- **Your goal**: Please give back only the lines below from the one containing "destruct (IH _" to the one containing "starts_equiv; [|exact Hs2].", each repeated word for word, both ends included.

Collected data:
------------------------

Lemma version_dir_usable y j : usable I t y j -> version_dir j (snd y) = Ok (dir_of j (snd y)).
Proof using.
  intros [_ [Hn _] _ _ _]. unfold version_dir, dir_of. rewrite Hn. cbn. f_equal. f_equal.
  by case_decide; case_bool_decide.
Qed.

Lemma valid_number y : valid y -> exists z, py_int (snd y) = Ok z.
Proof using HI. intros Hy. destruct (rf_usable _ _ _ _ HI y Hy) as [j Hj]. apply Hj. Qed.

(** Recording a dependency keeps the highest versions. *)
Lemma add_dependency_highest x i d S w :
  valid x -> usable I t x i -> (forall y, S y -> valid y) ->
  P (w_fs w) -> highest I S (api_dependecies d) ->
  exists d' w', add_dependency d i (snd x) w = (Ok d', w') /\ import_ver_type d' = import_ver_type d /\
    highest I (fun y => S y \/ y = x) (api_dependecies d') /\ P (w_fs w') /\
    w_rec_counter w' = w_rec_counter w.
Proof using HI HT HP.
  intros Hx Hu HS Hp Hd. pose proof (us_interface _ _ _ _ Hu) as Hi.
  destruct (us_number _ _ _ _ Hu) as [b Hb].
  pose proof (version_dir_usable x i Hu) as Hdir. pose proof (HP _ x i Hp Hx Hu) as Hex.
  destruct x as [n v]. cbn [fst snd] in *.
  unfold add_dependency. rewrite (rf_names _ _ _ _ HI n i Hi). unfold of_res, mbind, M_bind.
  assert (Hraise : (forall info, dget (api_dependecies d) n = Some info -> version_le (dep_version info) v) ->
    exists d' w', match version_dir i v with
      | Ok imprt => match aidl_gen_preprocessed i v (ddel (api_dependecies d) n) w with
                    | (Ok _, w) => (mret (set_deps (dset (ddel (api_dependecies d) n) n
                                     (DepInfo v (get_preprocessed_dir i v) imprt)) d) : M ApiDependencies) w
                    | (Err e, w) => (Err e, w) end
      | Err e => (Err e, w) end = (Ok d', w') /\ import_ver_type d' = import_ver_type d /\
    highest I (fun y => S y \/ y = (n, v)) (api_dependecies d') /\ P (w_fs w') /\
    w_rec_counter w' = w_rec_counter w).
  { intros Hle. unfold aidl_gen_preprocessed, of_res, exists_path, gets, mbind, M_bind.
    rewrite Hdir, Hex. cbn [negb].
    edestruct exec_cmd_keeps as (w' & -> & Hp' & Hc); [exact HT|exact Hp|].
    eexists _, w'. split; [reflexivity|]. split; [done|]. split; [|done]. cbn.
    apply (highest_raise I S _ n v i); [done..| |done]. by exists b, b. }
  destruct (dget (api_dependecies d) n) as [old|] eqn:Eold.
  - destruct (hi_sound _ _ _ Hd n old Eold) as [Hold _]. apply HS in Hold.
    destruct (valid_number _ Hold) as [a Ha]. cbn [snd] in Ha. rewrite Ha, Hb. unfold mret at 1, M_ret at 1.
    case_bool_decide as Hab.
    + exists d, w. split; [done|]. split; [done|]. split; [|done].
      eapply highest_keep; [done..|]. by exists b, a.
    + apply Hraise. intros info [= <-]. exists a, b. split_and!; [done..|lia].
  - unfold mret at 1, M_ret at 1. by apply Hraise.
Qed.

(** The state of the resolution: the versions in [S] have been recorded. *)
Record starts (S : version_node -> Prop) (d : ApiDependencies) (w : world) : Prop := {
  st_valid : forall y, S y -> valid y;
  st_highest : highest I S (api_dependecies d);
  st_type : import_ver_type d = t;
  st_place : P (w_fs w)
}.

Lemma starts_equiv S S' d w : (forall y, S y <-> S' y) -> starts S d w -> starts S' d w.
Proof using.
  intros HE [H1 H2 H3 H4]. split; [|eapply highest_equiv; [exact HE|done]|done..].
  intros y Hy. apply H1. by apply HE.
Qed.

(** A call that succeeds has added the versions in [T]. *)
Definition resolves (S T : version_node -> Prop) (w : world) (r : res ApiDependencies * world) : Prop :=
  exists d' w', r = (Ok d', w') /\ starts (fun y => S y \/ T y) d' w' /\ w_rec_counter w' = w_rec_counter w.

(** What comes up below the imports in [d]. *)
Definition below_imports (d : dict str str) (y : version_node) : Prop :=
  exists c, resolved I t d c /\ rtc leads_to c y.

Definition import_body (fuel : nat) (d : ApiDependencies) (imp : str * str) : M ApiDependencies :=
  imp_interface ← of_res (get_interface I (fst imp));
  v ← of_res (import_version imp_interface t (snd imp));
  process_imports fuel I imp_interface (set_name (base_name imp_interface) (set_version v d)).

Lemma below_imports_nil y : ~ below_imports [] y.
Proof using. intros (c & (pin & j & Hc & _) & _). by apply elem_of_nil in Hc. Qed.

Lemma below_imports_cons m pin j u d y :
  dget I m = Some j -> import_version j t pin = Ok u ->
  below_imports ((m, pin) :: d) y <-> rtc leads_to (m, u) y \/ below_imports d y.
Proof using.
  intros Hj Hu. split.
  - intros (c & (pin' & j' & Hc & Hj' & Hu') & Hy). apply elem_of_cons in Hc as [[= E1 ->]|Hc].
    + left. rewrite E1, Hj in Hj'. injection Hj' as <-. rewrite Hu in Hu'. injection Hu' as E2.
      by replace (m, u) with c by (destruct c; cbn in *; congruence).
    + right. exists c. split; [by exists pin', j'|done].
  - intros [Hy|(c & (pin' & j' & Hc & Hj' & Hu') & Hy)].
    + exists (m, u). split; [|done]. exists pin, j. split_and!; [left|done..].
    + exists c. split; [|done]. exists pin', j'. split_and!; [by right|done..].
Qed.

(** The loop over imports: it adds what comes up below them, or one of them
    leads as deep as there is fuel. *)
Lemma import_loop_resolves fuel (Hrec : forall x i S d w, valid x -> usable I t x i ->
    starts S d w -> version d = snd x -> (1 <= w_rec_counter w)%Z ->
    resolves S (rtc leads_to x) w (process_imports fuel I i d w) \/ deep leads_to fuel x) :
  forall (l : dict str str) S d w,
    all_resolved I t l -> (forall c, resolved I t l c -> valid c) ->
    starts S d w -> (1 <= w_rec_counter w)%Z ->
    resolves S (below_imports l) w (fold_each l d (import_body fuel) w) \/
    exists c, resolved I t l c /\ deep leads_to fuel c.
Proof using HI.
  induction l as [|[m pin] l IH]; intros S d w Hl Hval Hs Hc.
  - left. exists d, w. split; [done|]. split; [|done]. eapply starts_equiv; [|exact Hs].
    intros y. split; [auto|]. intros [Hy|Hy]; [done|by apply below_imports_nil in Hy].
  - destruct (Hl m pin) as (j & u & Hj & Hu); [left|].
    assert (Hx : resolved I t ((m, pin) :: l) (m, u)) by (exists pin, j; split_and!; [left|done..]).
    pose proof (Hval _ Hx) as Hvx. destruct (rf_usable _ _ _ _ HI _ Hvx) as [j' Hus].
    assert (j' = j) as -> by (pose proof (us_interface _ _ _ _ Hus); cbn in *; congruence).
    cbn [fold_each]. unfold mbind at 1, M_bind at 1.
    assert (import_body fuel d (m, pin) w =
      process_imports fuel I j (set_name (base_name j) (set_version u d)) w) as ->.
    { unfold import_body, of_res, mbind, M_bind, get_interface. cbn [fst snd]. by rewrite Hj, Hu. }
    destruct (Hrec (m, u) j S (set_name (base_name j) (set_version u d)) w)
      as [(d1 & w1 & -> & Hs1 & Hc1)|Hd]; try done; [by destruct Hs; split| |right; by exists (m, u)].
    assert (Hval' : forall c, resolved I t l c -> valid c).
    { intros c (pin' & j' & Hcl & Hc'). apply Hval. exists pin', j'. split; [by right|done]. }
    destruct (IH _ d1 w1 (fun n p Hn => Hl n p (list_elem_of_further _ _ _ Hn)) Hval' Hs1 ltac:(lia))
      as [(d2 & w2 & -> & Hs2 & Hc2)|(c & (pin' & j' & Hcl & Hc') & Hd)].
    + left. exists d2, w2. split; [done|]. split; [|lia]. eapply starts_equiv; [|exact Hs2].
      intros y. rewrite (below_imports_cons m pin j u l y Hj Hu). tauto.
    + right. exists c. split; [|done]. exists pin', j'. split; [by right|done].
Qed.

------------------------

- **Answer to this problem**:
    destruct (IH _ d1 w1 (fun n p Hn => Hl n p (list_elem_of_further _ _ _ Hn)) Hval' Hs1 ltac:(lia))
      as [(d2 & w2 & -> & Hs2 & Hc2)|(c & (pin' & j' & Hcl & Hc') & Hd)].
    + left. exists d2, w2. split; [done|]. split; [|lia]. eapply starts_equiv; [|exact Hs2].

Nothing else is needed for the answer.